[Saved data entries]
[Start of section]

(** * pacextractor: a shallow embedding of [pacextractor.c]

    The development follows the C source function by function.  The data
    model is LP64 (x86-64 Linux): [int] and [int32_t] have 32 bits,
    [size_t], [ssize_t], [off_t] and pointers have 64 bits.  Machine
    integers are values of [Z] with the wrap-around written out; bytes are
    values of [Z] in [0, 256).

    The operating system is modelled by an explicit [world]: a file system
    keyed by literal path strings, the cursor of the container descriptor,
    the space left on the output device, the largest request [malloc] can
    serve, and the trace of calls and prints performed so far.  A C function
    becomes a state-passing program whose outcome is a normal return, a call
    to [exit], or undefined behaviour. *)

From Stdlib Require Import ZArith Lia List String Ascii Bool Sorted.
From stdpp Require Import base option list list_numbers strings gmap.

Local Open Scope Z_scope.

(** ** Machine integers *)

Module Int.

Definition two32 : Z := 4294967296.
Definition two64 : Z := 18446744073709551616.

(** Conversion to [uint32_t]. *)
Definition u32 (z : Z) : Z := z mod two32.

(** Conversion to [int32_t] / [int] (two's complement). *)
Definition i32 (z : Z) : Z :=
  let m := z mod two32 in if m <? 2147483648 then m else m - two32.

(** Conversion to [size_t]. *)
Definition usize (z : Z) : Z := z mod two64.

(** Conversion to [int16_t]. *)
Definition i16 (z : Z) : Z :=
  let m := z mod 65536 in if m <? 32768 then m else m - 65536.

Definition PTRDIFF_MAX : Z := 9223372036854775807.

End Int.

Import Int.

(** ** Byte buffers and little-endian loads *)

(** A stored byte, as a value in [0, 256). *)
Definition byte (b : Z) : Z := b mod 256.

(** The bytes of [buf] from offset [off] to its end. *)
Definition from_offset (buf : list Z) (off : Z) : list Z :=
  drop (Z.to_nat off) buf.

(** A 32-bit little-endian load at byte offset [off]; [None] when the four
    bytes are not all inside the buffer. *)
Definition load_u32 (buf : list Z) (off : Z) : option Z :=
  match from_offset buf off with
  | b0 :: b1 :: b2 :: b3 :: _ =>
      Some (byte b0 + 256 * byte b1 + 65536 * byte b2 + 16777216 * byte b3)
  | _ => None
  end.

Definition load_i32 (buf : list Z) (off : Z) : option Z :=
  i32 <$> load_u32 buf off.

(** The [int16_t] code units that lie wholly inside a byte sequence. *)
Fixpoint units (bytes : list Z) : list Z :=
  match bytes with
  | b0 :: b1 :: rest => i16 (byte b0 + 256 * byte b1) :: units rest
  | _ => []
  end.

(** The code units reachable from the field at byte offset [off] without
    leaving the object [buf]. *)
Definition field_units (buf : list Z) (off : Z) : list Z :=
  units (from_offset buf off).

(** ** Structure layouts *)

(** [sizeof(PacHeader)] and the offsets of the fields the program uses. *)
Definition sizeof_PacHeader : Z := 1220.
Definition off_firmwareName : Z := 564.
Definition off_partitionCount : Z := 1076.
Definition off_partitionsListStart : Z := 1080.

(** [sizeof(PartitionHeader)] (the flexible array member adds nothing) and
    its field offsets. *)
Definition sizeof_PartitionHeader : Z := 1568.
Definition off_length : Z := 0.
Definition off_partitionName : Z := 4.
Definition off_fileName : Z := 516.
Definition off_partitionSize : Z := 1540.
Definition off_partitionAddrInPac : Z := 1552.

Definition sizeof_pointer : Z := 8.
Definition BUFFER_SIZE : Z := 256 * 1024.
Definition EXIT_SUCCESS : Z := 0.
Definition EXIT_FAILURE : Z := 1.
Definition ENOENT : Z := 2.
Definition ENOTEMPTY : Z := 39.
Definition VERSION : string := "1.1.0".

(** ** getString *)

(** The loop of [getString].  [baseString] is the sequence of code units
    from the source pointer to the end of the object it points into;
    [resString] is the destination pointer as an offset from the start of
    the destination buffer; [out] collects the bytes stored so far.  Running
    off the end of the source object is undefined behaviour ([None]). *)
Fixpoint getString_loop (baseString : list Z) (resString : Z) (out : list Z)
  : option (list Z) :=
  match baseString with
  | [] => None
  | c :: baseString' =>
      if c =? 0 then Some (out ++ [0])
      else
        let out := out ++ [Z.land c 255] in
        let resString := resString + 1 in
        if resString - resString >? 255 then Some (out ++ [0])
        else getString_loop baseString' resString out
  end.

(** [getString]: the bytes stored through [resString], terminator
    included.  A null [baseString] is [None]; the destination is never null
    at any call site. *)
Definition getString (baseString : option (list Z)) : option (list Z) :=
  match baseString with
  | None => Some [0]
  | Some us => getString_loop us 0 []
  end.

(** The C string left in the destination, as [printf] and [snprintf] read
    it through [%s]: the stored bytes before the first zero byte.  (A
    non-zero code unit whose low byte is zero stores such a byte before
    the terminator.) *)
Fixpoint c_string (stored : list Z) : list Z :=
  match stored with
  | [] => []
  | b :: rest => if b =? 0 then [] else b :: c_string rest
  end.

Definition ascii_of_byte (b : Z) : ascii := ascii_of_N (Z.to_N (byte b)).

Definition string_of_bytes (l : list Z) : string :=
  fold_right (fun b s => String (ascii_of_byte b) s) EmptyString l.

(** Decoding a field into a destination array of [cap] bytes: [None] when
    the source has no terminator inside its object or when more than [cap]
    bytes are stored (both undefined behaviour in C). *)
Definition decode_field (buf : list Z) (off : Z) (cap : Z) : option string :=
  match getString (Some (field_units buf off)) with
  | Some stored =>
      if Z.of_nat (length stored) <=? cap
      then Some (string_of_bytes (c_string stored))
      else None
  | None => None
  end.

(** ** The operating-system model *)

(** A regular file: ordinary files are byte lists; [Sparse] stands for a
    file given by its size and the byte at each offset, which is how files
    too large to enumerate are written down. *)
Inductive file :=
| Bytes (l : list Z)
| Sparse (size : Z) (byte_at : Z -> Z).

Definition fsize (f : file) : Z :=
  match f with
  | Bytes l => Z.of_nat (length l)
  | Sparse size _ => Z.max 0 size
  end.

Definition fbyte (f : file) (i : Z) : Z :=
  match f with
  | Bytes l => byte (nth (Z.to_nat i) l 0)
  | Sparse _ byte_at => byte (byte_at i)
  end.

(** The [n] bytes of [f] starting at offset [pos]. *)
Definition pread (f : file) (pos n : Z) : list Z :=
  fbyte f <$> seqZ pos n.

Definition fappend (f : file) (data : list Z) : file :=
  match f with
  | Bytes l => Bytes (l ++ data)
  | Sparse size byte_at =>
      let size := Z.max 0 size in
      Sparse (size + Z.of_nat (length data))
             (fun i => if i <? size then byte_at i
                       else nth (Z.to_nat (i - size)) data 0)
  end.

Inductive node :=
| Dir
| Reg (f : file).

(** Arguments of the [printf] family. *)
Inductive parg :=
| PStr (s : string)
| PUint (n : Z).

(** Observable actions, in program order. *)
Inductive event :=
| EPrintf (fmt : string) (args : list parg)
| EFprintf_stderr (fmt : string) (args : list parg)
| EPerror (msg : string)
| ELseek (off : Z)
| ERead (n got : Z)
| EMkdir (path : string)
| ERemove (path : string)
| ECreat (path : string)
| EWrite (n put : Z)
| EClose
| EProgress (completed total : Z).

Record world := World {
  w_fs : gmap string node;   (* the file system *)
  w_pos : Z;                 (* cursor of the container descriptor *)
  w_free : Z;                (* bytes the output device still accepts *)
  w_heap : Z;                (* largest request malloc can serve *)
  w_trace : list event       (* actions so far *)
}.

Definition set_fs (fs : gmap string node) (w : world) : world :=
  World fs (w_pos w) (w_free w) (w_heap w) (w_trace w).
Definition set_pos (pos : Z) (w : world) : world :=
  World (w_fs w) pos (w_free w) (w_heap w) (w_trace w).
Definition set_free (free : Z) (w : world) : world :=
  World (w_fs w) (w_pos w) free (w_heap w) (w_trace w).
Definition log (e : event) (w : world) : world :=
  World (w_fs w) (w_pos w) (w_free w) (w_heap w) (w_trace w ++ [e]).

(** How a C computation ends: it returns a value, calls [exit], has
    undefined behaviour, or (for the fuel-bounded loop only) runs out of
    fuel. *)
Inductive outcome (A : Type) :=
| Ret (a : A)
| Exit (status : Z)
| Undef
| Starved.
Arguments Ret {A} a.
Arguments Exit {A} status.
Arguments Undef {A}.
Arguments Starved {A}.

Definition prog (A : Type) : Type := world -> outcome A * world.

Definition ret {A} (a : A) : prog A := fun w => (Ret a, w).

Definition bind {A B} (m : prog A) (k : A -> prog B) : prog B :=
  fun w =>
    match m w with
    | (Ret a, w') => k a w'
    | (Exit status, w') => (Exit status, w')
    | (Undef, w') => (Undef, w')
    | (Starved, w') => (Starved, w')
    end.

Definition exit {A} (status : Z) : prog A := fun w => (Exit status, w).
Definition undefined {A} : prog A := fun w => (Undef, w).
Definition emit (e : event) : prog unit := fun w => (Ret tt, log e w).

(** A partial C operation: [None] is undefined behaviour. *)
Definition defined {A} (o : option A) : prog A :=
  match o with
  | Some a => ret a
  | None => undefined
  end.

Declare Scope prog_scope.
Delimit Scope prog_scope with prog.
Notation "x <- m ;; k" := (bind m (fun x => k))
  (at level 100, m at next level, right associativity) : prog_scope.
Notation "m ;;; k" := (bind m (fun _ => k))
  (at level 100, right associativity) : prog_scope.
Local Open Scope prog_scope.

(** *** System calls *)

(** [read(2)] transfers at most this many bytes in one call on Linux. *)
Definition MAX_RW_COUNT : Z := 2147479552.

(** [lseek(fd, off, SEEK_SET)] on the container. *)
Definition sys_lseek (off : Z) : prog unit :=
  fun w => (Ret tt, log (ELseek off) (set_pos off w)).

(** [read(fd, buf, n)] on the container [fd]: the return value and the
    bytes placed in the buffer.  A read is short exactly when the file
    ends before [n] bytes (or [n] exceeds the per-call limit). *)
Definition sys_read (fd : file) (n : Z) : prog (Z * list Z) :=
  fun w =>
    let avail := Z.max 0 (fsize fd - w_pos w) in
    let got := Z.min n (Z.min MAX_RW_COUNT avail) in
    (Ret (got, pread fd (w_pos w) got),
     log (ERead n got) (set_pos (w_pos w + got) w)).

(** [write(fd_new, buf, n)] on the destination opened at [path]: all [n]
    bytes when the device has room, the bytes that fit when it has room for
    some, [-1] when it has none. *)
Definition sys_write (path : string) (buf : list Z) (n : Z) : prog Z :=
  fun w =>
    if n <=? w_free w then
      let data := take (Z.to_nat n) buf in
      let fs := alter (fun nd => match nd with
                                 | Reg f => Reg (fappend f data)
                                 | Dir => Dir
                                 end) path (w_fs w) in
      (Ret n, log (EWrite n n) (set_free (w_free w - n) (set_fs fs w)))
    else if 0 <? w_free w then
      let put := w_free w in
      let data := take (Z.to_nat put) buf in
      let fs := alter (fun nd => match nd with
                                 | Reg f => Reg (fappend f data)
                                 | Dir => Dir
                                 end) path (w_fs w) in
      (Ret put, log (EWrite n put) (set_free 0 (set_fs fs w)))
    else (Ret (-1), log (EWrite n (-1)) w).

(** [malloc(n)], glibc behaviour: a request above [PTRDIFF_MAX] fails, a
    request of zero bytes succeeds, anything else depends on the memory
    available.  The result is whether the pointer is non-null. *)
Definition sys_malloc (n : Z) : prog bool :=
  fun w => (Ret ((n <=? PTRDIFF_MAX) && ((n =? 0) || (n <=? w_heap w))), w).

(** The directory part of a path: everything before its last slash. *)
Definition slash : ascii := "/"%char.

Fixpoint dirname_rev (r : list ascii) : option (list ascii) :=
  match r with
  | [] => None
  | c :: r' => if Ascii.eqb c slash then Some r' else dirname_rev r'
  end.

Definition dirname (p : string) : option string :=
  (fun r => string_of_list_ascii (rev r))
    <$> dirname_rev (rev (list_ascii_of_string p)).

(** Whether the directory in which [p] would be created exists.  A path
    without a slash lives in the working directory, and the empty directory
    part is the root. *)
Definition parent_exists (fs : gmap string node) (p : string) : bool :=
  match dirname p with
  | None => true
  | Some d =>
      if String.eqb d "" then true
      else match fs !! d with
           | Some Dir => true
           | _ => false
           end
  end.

[End of section]

Of all the entries above, output exactly the lines between the one holding "let data := take (Z.to_nat put) buf in" and the one holding "(fun r => string_of_list_ascii (rev r))", inclusive.

      let data := take (Z.to_nat put) buf in
      let fs := alter (fun nd => match nd with
                                 | Reg f => Reg (fappend f data)
                                 | Dir => Dir
                                 end) path (w_fs w) in
      (Ret put, log (EWrite n put) (set_free 0 (set_fs fs w)))
    else (Ret (-1), log (EWrite n (-1)) w).

(** [malloc(n)], glibc behaviour: a request above [PTRDIFF_MAX] fails, a
    request of zero bytes succeeds, anything else depends on the memory
    available.  The result is whether the pointer is non-null. *)
Definition sys_malloc (n : Z) : prog bool :=
  fun w => (Ret ((n <=? PTRDIFF_MAX) && ((n =? 0) || (n <=? w_heap w))), w).

(** The directory part of a path: everything before its last slash. *)
Definition slash : ascii := "/"%char.

Fixpoint dirname_rev (r : list ascii) : option (list ascii) :=
  match r with
  | [] => None
  | c :: r' => if Ascii.eqb c slash then Some r' else dirname_rev r'
  end.

Definition dirname (p : string) : option string :=
  (fun r => string_of_list_ascii (rev r))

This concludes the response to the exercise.